I see your studio. You’re much further along than normal New Users. That explains why I was missing some of the errors when I listened the first time.

Is there inside padding on the top , bottom and back? Is the microphone sitting on the table? You may still need that towel and book thing. Anything that fits. Half size from the illustration. If you don’t do that, I bet every time you rap on the table it gets into the show. Or worse, somebody in the apartment downstairs.

One oddity outside the box. Don’t put a plain wall straight behind you. The sensitive part of the microphone is towards your face and the wall behind you. Perfect for picking up room noises. So your back should be pointed toward a wall at an angle or pointed at a corner. This is hard to write. Rotate the desk and your chair slightly so the microphone is not aiming straight at a wall if you weren’t there. I have no idea what the rest of the room looks like.

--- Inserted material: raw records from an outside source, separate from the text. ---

(* ===== verification/DecPolicy.v ===== *)
(** * The pure rules of the Decision service

    Validation and normalisation, frozen inputs, feature checks, the DCU
    budget, policy rules, obligation plans, quotas and enforcement levels:
    the functions of [internal/decision/service.go] (and the scope helpers of
    [control_plane.go]) that read no state. *)

From S2P Require Import Prelude GoStrings GoTime GoJson DecTypes.

(** [sort.Slice] on the slices of the service: Go sorts up to twelve elements
    by insertion, each element moving left past the ones it is less than.
    (Longer slices may order ties otherwise.) *)
Fixpoint insert_left {A} (less : A -> A -> bool) (x : A) (rev_sorted : list A) : list A :=
  match rev_sorted with
  | [] => [x]
  | y :: l => if less x y then y :: insert_left less x l else x :: y :: l
  end.
Definition sort_Slice {A} (less : A -> A -> bool) (l : list A) : list A :=
  rev (foldl (fun acc x => insert_left less x acc) [] l).

(** ** Small helpers *)

Definition lower_trim (s : string) : string := ToLower (TrimSpace s).
Definition upper_trim (s : string) : string := ToUpper (TrimSpace s).

Definition isValidRisk (risk : string) : bool :=
  one_of (lower_trim risk) [RiskLow; RiskMedium; RiskHigh; RiskCritical].
Definition isValidEffect (effect : string) : bool :=
  one_of (lower_trim effect) [EffectRead; EffectWrite; EffectExternalWrite; EffectIrreversible].
Definition isHighOrCritical (risk : string) : bool :=
  let r := lower_trim risk in (r =? RiskHigh)%string || (r =? RiskCritical)%string.

Definition containsString (values : list string) (needle : string) : bool :=
  existsb (fun v => EqualFold (TrimSpace v) (TrimSpace needle)) values.

Definition uniqueStrings (l : list string) : list string :=
  foldl (fun out v => if one_of v out then out else out ++ [v]) [] l.

Definition firstOrEmpty (values : list string) : string :=
  match values with [] => "" | v :: _ => v end.

Definition shouldCreatePendingDecision (decision : string) : bool :=
  one_of decision [DecisionAllow; DecisionRequireApproval; DecisionReviewRequired;
                   DecisionForceReview].

(** ** Scopes *)

Definition normalizeScope (s : ScopeRef) : ScopeRef := {|
  sc_OrgID := TrimSpace (sc_OrgID s);
  sc_WorkspaceID := TrimSpace (sc_WorkspaceID s);
  sc_ProjectID := TrimSpace (sc_ProjectID s) |}.

Definition scopeKey (scope : ScopeRef) : string :=
  let s := normalizeScope scope in
  ToLower (Join [sc_OrgID s; sc_WorkspaceID s; sc_ProjectID s] "|").

Definition globalContractScope : ScopeRef := mk_ScopeRef "*" "*" "*".

Definition or_star (s : string) : string := if (s =? "")%string then "*" else s.

Definition normalizeContractScope (scope : ScopeRef) : ScopeRef :=
  let s := normalizeScope scope in
  mk_ScopeRef (or_star (sc_OrgID s)) (or_star (sc_WorkspaceID s)) (or_star (sc_ProjectID s)).

(** ** Requests *)

Definition normalizeRuntimeRequest (req : RuntimeDecisionRequest) : RuntimeDecisionRequest := {|
  q_RequestID := q_RequestID req;
  q_TraceID := TrimSpace (q_TraceID req);
  q_TenantID := q_TenantID req;
  q_WorkflowID := q_WorkflowID req;
  q_RunID := q_RunID req;
  q_StepID := q_StepID req;
  q_RiskTier := lower_trim (q_RiskTier req);
  q_EffectType := lower_trim (q_EffectType req);
  q_DecisionGraphID := TrimSpace (q_DecisionGraphID req);
  q_ParentDecisionNodeIDs := sort_Strings (q_ParentDecisionNodeIDs req);
  q_ApprovalSystemAvailable := q_ApprovalSystemAvailable req;
  q_Freeze := mk_FreezeLayer (fz_Frozen (q_Freeze req)) (sort_Strings (fz_DynamicUsed (q_Freeze req)));
  q_Phase := (let p := upper_trim (q_Phase req) in if (p =? "")%string then PhasePreTool else p);
  q_PolicyEngineAvailable := q_PolicyEngineAvailable req;
  q_EvidenceFingerprint := q_EvidenceFingerprint req;
  q_AttemptIndex := if q_AttemptIndex req <? 0 then 0 else q_AttemptIndex req;
  q_DCUInput := q_DCUInput req;
  q_FeatureVersion := TrimSpace (q_FeatureVersion req);
  q_FeatureSchemaVersion := TrimSpace (q_FeatureSchemaVersion req);
  q_FeatureEvidenceRef := TrimSpace (q_FeatureEvidenceRef req);
  q_FeatureProducerID := TrimSpace (q_FeatureProducerID req);
  q_FeatureFreshnessMS := q_FeatureFreshnessMS req;
  q_FeatureTTLMS := q_FeatureTTLMS req;
  q_FeatureDriftScore := q_FeatureDriftScore req;
  q_FeatureContractScope := normalizeContractScope (q_FeatureContractScope req);
  q_FeatureContractHashPin := TrimSpace (q_FeatureContractHashPin req) |}.

Definition missing_if (v name : string) : list string := if blank v then [name] else [].

Definition missingFrozenFields (f : FrozenInput) : list string :=
  missing_if (fi_ContextCandidatesSnapshotRef f) "context_candidates_snapshot_ref" ++
  missing_if (fi_PolicyBundleSnapshotRef f) "policy_bundle_snapshot_ref" ++
  missing_if (fi_FeatureSnapshotID f) "feature_snapshot_id" ++
  missing_if (fi_ApprovalRoutingSnapshotRef f) "approval_routing_snapshot_ref" ++
  missing_if (fi_QuotaSnapshotRef f) "quota_snapshot_ref" ++
  missing_if (fi_SchedulerAdmissionInputSnapshotRef f) "scheduler_admission_input_snapshot_ref".

Definition forbiddenDynamicFields (fields : list string) : list string :=
  List.filter (fun f => negb (one_of f ["trace_tags"; "debug_hints_low_risk"])) fields.

(** ** Feature signals *)

Definition featureSignalFieldValue (req : RuntimeDecisionRequest) (field : string) : string :=
  let f := lower_trim field in
  if (f =? "feature_version")%string then TrimSpace (q_FeatureVersion req)
  else if (f =? "feature_schema_version")%string then TrimSpace (q_FeatureSchemaVersion req)
  else if (f =? "feature_evidence_ref")%string then TrimSpace (q_FeatureEvidenceRef req)
  else if (f =? "feature_producer_id")%string then TrimSpace (q_FeatureProducerID req)
  else "".

Definition missingFeatureSignalFieldsByContract (req : RuntimeDecisionRequest)
    (required : list string) : list string :=
  omap (fun field =>
    let field := lower_trim field in
    if (field =? "")%string then None
    else if blank (featureSignalFieldValue req field) then Some field else None) required.

Definition decisionByRisk (riskTier : string) : string :=
  if isHighOrCritical riskTier then DecisionFailClosed else DecisionReviewRequired.

Record featureStalePolicyResult := mk_featureStalePolicyResult {
  fs_StaleDetected : bool;
  fs_Allow : bool;
  fs_Decision : string;
  fs_ReasonCode : string;
  fs_WindowMS : Z
}.

Definition stale_window (ttl : Z) : Z :=
  let window := wrap_int64 (ttl * 2) in
  if window <=? ttl then wrap_int64 (ttl + 1) else window.

Definition evaluateFeatureStalePolicy (req : RuntimeDecisionRequest) : featureStalePolicyResult :=
  let ttl := q_FeatureTTLMS req in
  let age := q_FeatureFreshnessMS req in
  let risk := q_RiskTier req in
  if (ttl <=? 0) || (age <=? ttl) then mk_featureStalePolicyResult false false "" "" 0
  else if (risk =? RiskLow)%string then
    mk_featureStalePolicyResult true true "" "feature_snapshot_stale_low_allowed" 0
  else if (risk =? RiskMedium)%string then
    let window := stale_window ttl in
    if age <=? window then
      mk_featureStalePolicyResult true true "" "feature_snapshot_stale_medium_within_window" window
    else mk_featureStalePolicyResult true false DecisionReviewRequired
           "feature_snapshot_stale_medium_exceeded_window" window
  else if (risk =? RiskHigh)%string then
    mk_featureStalePolicyResult true false DecisionReviewRequired
      "feature_snapshot_stale_high_review_required" 0
  else if (risk =? RiskCritical)%string then
    mk_featureStalePolicyResult true false DecisionFailClosed
      "feature_snapshot_stale_critical_fail_closed" 0
  else mk_featureStalePolicyResult true false DecisionReviewRequired
         "feature_snapshot_stale_review_required" 0.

Or your could soundproof the wall. Hang one of those furniture moving pads behind you. My personal favorite was the room at work with stacks of cardboard boxes. Perfect soundproofing.


Record a test rather than re-purposing an existing recording. 20 second mono WAV files will fit on the forum.

http://www.kozco.com/tech/audacity/TestClip/Record_A_Clip.html

Koz

World’s worst illustration. Top View. Microphone and box pointed at a wall. Doesn’t have to be that extreme a tilt, but any angle other than straight-on is good.


MicrophoneWall2.jpg
Koz

To answer your questions several posts ago. I would say that yes you would be better off spending money on better kit vs on possible fixes for the mosquitoes with the current microphone. Folks seem to have better luck with separate USB interface with microphone inputs (there are a lot to choose from) and a separate XLR connected microphone (where again you have a ton of choices).

In the meantime if you can get work out the door using the mosquito killer plugins go for it.

Adding to what Koz was mentioning about not having the wall directly behind you. Be aware that Corners are even worse than a flat wall, because no matter the angle between you and the corner, any sound from you comes directly back to you. (google “corner reflector”)

Hanging a moving blanket behind you works really well and can be easy to set up an knock down.